Os auditores do TCU estão analisando a transação com lupa. Ao decidir pela suspensão da venda, o ministro Sherman chama a atenção para a possibilidade de o negócio representar um prejuízo de mais de 230 milhões de reais aos cofres públicos. O ponto de partida da investigação é um laudo, encomendado pelo próprio BNDES, que estipulou o valor mínimo da transação. No documento, o terreno foi avaliado em 107 milhões. Mas havia nele uma ressalva: se houvesse necessidade de vendê-lo às pressas, o que não era o caso, o preço poderia ser reduzido para 45 milhões. Foi justamente esse valor que o banco adotou como base para a licitação. O lote foi arrematado pela AJS Empreendimentos e Participações, cujo dono é o empresário Álvaro José da Silveira, membro do conselho de administração da Brasil Pharma, conglomerado que reúne algumas das maiores redes de farmácias do país. Uma coincidência, em especial, intriga os auditores: o engenheiro que assina o laudo encomendado pelo BNDES, Ricardo Caiuby Salles, é irmão de uma diretora da mesma Brasil Pharma. "Se o BNDES optou pelo preço menor, é decisão do banco", defende-se o engenheiro. Ele diz ser apenas coincidência o fato de o terreno ter sido comprado pelo chefe da sua irmã. A AJS Empreendimentos informou que está enviando ao TCU todas as explicações sobre o negócio. O BNDES limitou-se a dizer que seguiu a lei e que está prestando todas as informações ao TCU.
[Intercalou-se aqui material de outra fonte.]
(** One attribute at the current offset. *)
Lemma attr_loop_step fuel pre t v rest txn n :
  is_u 16 t -> Z.of_nat (length v) < 2 ^ 16 -> (length pre + 4 <= 20 + n)%nat ->
  attr_loop (S fuel) (pre ++ encode_attr (t, v) ++ rest) txn n (length pre)
  = if t =? ATTR_XOR_MAPPED_ADDRESS then r ← parse_xor_mapped_address v txn; Some (fails r)
    else if t =? ATTR_MAPPED_ADDRESS then r ← parse_mapped_address v; Some (fails r)
    else attr_loop fuel (pre ++ encode_attr (t, v) ++ rest) txn n (length (pre ++ encode_attr (t, v))).
Proof.
  intros Ht Hv Hn. destruct (pad4_spec (length v)) as [Hpad _]. unfold encode_attr.
  set (z := repeat x00 (pad4 (length v) - length v)).
  set (l := Z.of_nat (length v)) in *.
  set (d := pre ++ (to_be 2 t ++ to_be 2 l ++ v ++ z) ++ rest).
  assert (Hd1 : d = pre ++ to_be 2 t ++ (to_be 2 l ++ v ++ z ++ rest)) by (unfold d; by rewrite <- !app_assoc).
  assert (Hd2 : d = (pre ++ to_be 2 t) ++ to_be 2 l ++ (v ++ z ++ rest)) by (unfold d; by rewrite <- !app_assoc).
  assert (Hd3 : d = (pre ++ to_be 2 t ++ to_be 2 l) ++ v ++ (z ++ rest)) by (unfold d; by rewrite <- !app_assoc).
  assert (Hl2 : length (pre ++ to_be 2 t) = (length pre + 2)%nat) by (by rewrite length_app, length_to_be).
  assert (Hl3 : length (pre ++ to_be 2 t ++ to_be 2 l) = (length pre + 4)%nat)
    by (rewrite !length_app, !length_to_be; lia).
  assert (Hlen : length d = (length pre + 4 + length v + length z + length rest)%nat)
    by (rewrite Hd3, !length_app, !length_to_be; lia).
  assert (E1 : u16_at d (length pre) = Some t) by (rewrite Hd1; by apply u16_at_app).
  assert (E2 : u16_at d (length pre + 2) = Some l)
    by (rewrite Hd2, <- Hl2; apply u16_at_app; unfold is_u, l in *; lia).
  assert (E3 : slice d (length pre + 4) (length pre + 4 + length v) = Some v)
    by (rewrite Hd3, <- Hl3; by apply slice_app).
  cbn [attr_loop]. rewrite (proj2 (Nat.leb_le _ _) Hn), E1. cbn [mbind option_bind]. rewrite E2.
  cbn [mbind option_bind]. cbv zeta. unfold l at 1 2 3 4 5. rewrite Nat2Z.id.
  rewrite (proj2 (Nat.ltb_ge _ _)) by lia. rewrite E3.
  case_if; [done|]. case_if; [done|]. f_equal.
  rewrite !length_app, !length_to_be. unfold z. rewrite repeat_length. lia.
Qed.

(** Attributes that are not an address are stepped over. *)
Definition skipped (attr : Z * list byte) : Prop :=
  is_u 16 attr.1 /\ Z.of_nat (length attr.2) < 2 ^ 16
  /\ attr.1 <> ATTR_XOR_MAPPED_ADDRESS /\ attr.1 <> ATTR_MAPPED_ADDRESS.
"É brincadeira o BNDES vender esse lote por 51 milhões de reais. Quem comprou por esse preço ganhou cinco ou seis vezes na Mega-Sena", diz Antonio Bartasson, diretor da Câmara de Valores Imobiliários de Brasília, entidade acostumada a fazer avaliação de terrenos na capital. Para o presidente do Sindicato dos Corretores de Imóveis do Distrito Federal, Geraldo Nascimento, a transação evidencia um fenômeno que vem ocorrendo em Brasília: por um lado, órgãos do governo se desfazem de imóveis próprios a preços abaixo dos de mercado, em operações muitas vezes obscuras, e por outro o próprio governo gasta milhões comprando ou alugando outros imóveis para abrigar repartições públicas. "O governo vende alguns imóveis a preço de banana e compra e aluga outros a preço de ouro", diz. No terreno vendido pelo BNDES, há espaço suficiente para a construção de quatro prédios de até 21 andares. O lucro de um empreendimento dessa magnitude pode ultrapassar facilmente a casa do bilhão. Quem está por trás da estranha operação ainda é um mistério, mas uma coisa é certa: fomentar bons negócios é mesmo uma especialidade do BNDES — depende, é claro, do ponto de vista do observador.